MAKOMBE, Rodwell. Images of woman and her search for happiness in Cynthia Jele's Happiness is a four-letter word. Tydskr. letterkd. [online]. 2018, vol.55, n.1, pp.110-121. ISSN 2309-9070.  http://dx.doi.org/10.17159/2309-9070/tvl..v.55i1.xxxx.

Over the years, African 'feminist' scholars have expressed reservations about embracing feminism as an analytical framework for theorizing issues that affect African women. This is particularly because in many African societies, feminism has been perceived as a negative influence that seeks to tear the cultural fabric and value systems of African communities. Some scholars such as Clenora Hudson-Weems, Chikenje Ogunyemi, Tiamoyo Karenga and Chimbuko Tembo contend that feminism as developed by Western scholars is incapable of addressing context-specific concerns of African women. As a result, they developed womanism as an alternative framework for analysing the realities of women in African cultures. Womanism is premised on the view that African women need an Afrocentric theory that can adequately deal with their specific struggles.
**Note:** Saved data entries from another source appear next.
(* ===== verification/ModelInv.v ===== *)
(** The reference counts of [EnginioModel]: the invariant [model_inv] that
    ties each [AttachedDataContainer] entry's [uint ref] to the requests and
    waiting functors on its object, the reachable states [mreachable], and
    the proof that every event of [mhandle] keeps the invariant. *)

From S2P Require Import Prelude.
From stdpp Require Import base gmap strings.
From S2P Require Import Json Model.
From Stdlib Require Strings.String.

Open Scope Z_scope.

(** ** The reference counts *)

(** A pending request on the object [id]: not a query (rows -1 and -2), and
    the object it was made for has that id. *)
Definition item_req (id : string) (e : Z * jobj) : Prop :=
  e.1 <> FullModelReset /\ e.1 <> IncrementalModelUpdate /\
  toString (obj_value EnginioString.id e.2) = id.

#[export] Instance item_req_dec id e : Decision (item_req id e).
Proof. unfold item_req. apply _. Defined.

Definition pendingIn (dc : gmap nat (Z * jobj)) (id : string) : nat :=
  size (filter (fun kv : nat * (Z * jobj) => item_req id kv.2) dc).

Definition pending (m : Model) (id : string) : nat := pendingIn (dataChanged m) id.

Definition ref_of (a : AttachedDataContainer) (id : string) : Z :=
  default 0 (ref <$> a !! id).

(** The functors waiting for a create reply that hold a reference on [id]. *)
Definition delayedIn (sw : list (nat * Swap)) (id : string) : nat :=
  length (List.filter (fun p => String.eqb (swap_tmpId p.2) id) sw).

Definition delayed (m : Model) (id : string) : nat := delayedIn (swaps m) id.

(** The reply a waiting functor handed out is not yet in [_dataChanged], and
    no two functors hold the same reply. *)
Definition swaps_fresh (m : Model) : Prop :=
  (forall cr s, In (cr, s) (swaps m) ->
     dataChanged m !! swap_reply s = None /\ (swap_reply s < nextReply m)%nat) /\
  NoDup (map (fun p => swap_reply p.2) (swaps m)).

(** The count of an object is the number of its pending requests and of the
    functors waiting to use it (as a [uint]); every pending reply number was
    handed out; every attached row is -1 (removed) or a row of [_data]; the
    waiting functors' replies are fresh. *)
Definition model_inv (m : Model) : Prop :=
  (forall id, ref_of (attachedData m) id = Z.of_nat (pending m id + delayed m id) mod 2 ^ 32) /\
  (forall k e, dataChanged m !! k = Some e -> (k < nextReply m)%nat) /\
  (forall id d, attachedData m !! id = Some d -> -1 <= row d < Z.of_nat (length (data m))) /\
  swaps_fresh m.

(** [QUuid::createUuid()] gives a fresh temporary id. *)
Definition fresh_tmp_id (m : Model) (tmp : string) : Prop :=
  attachedData m !! tmp = None /\ pending m tmp = 0%nat /\ delayed m tmp = 0%nat.

Definition fresh_tmp (m : Model) (uuid : string) : Prop := fresh_tmp_id m ("tmp" +:+ uuid).

(** The reply of a query that resets the model arrives when no request on an
    object is pending and no functor waits. *)
Definition reset_quiet (m : Model) (resp : Response) : Prop :=
  forall r info, dataChanged m !! resp_reply resp = Some (r, info) -> r = FullModelReset ->
  (forall id, pending m id = 0%nat) /\ swaps m = [].

(** A delayed operation on row [r] (its object has no id) finds the entry of
    that row, and the create request of the entry names the same temporary
    id. *)
Definition delayed_ok (m : Model) (r : Z) : Prop :=
  toString (obj_value EnginioString.id (toObject (arr_at (data m) r))) = String.EmptyString ->
  forall x d cr, row_entry (attachedData m) r = Some (x, d) -> createReply d = Some cr ->
  toString (obj_value EnginioString.id (default (0, []) (dataChanged m !! cr)).2) = x.

Definition event_row (ev : MEvent) : option Z :=
  match ev with
  | MRemove r | MSetProperty r _ _ | MSetData r _ _ => Some r
  | _ => None
  end.

(** The functors waiting for [resp] see a successful create, and the row of
    their object is still in [_data]. *)
Definition swap_ready (m : Model) (resp : Response) : Prop :=
  forall s, In (resp_reply resp, s) (swaps m) ->
  isError resp = false /\ exists d, attachedData m !! swap_tmpId s = Some d /\ 0 <= row d.

Definition outstanding (m : Model) : nat := (size (dataChanged m) + length (swaps m))%nat.

Inductive mreachable (updatedBefore : json -> json -> bool) : Model -> Prop :=
| mreach_init : mreachable updatedBefore initialModel
| mreach_step m ev x m' o :
    mreachable updatedBefore m ->
    (forall value uuid, ev = MAppend value uuid -> fresh_tmp m uuid) ->
    (forall client resp, ev = MFinished client resp -> reset_quiet m resp) ->
    (forall r, event_row ev = Some r -> delayed_ok m r) ->
    (forall resp, ev = MReplyFinished resp -> swap_ready m resp) ->
    Z.of_nat (outstanding m) < 2 ^ 32 - 1 ->
    mhandle updatedBefore ev m = Some (x, m', o) ->
    mreachable updatedBefore m'.

(** ** Counting pending requests *)

Lemma pendingIn_insert dc k e id :
  dc !! k = None ->
  pendingIn (<[k := e]> dc) id = (pendingIn dc id + if bool_decide (item_req id e) then 1 else 0)%nat.
Proof.
  intros Hk. unfold pendingIn. case_bool_decide.
  - rewrite map_filter_insert_True by done.
    rewrite map_size_insert_None by (apply map_lookup_filter_None_2; auto). lia.
  - rewrite map_filter_insert_False by done. rewrite delete_id by done. lia.
Qed.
Drawing from ideas that have been developed by womanist scholars, this article critically interrogates the portrayal of women in Cynthia Jele's Happiness is a four-letter word (2010), with particular focus on the choices that they make in love relationships, marriage and motherhood. My argument is that Jele's text affirms the womanist view that African women exist within a specific cultural context that shapes their needs, aspirations and choices in a different way.

Palavras-chave : African culture; sisterhood; male companionship; womanism.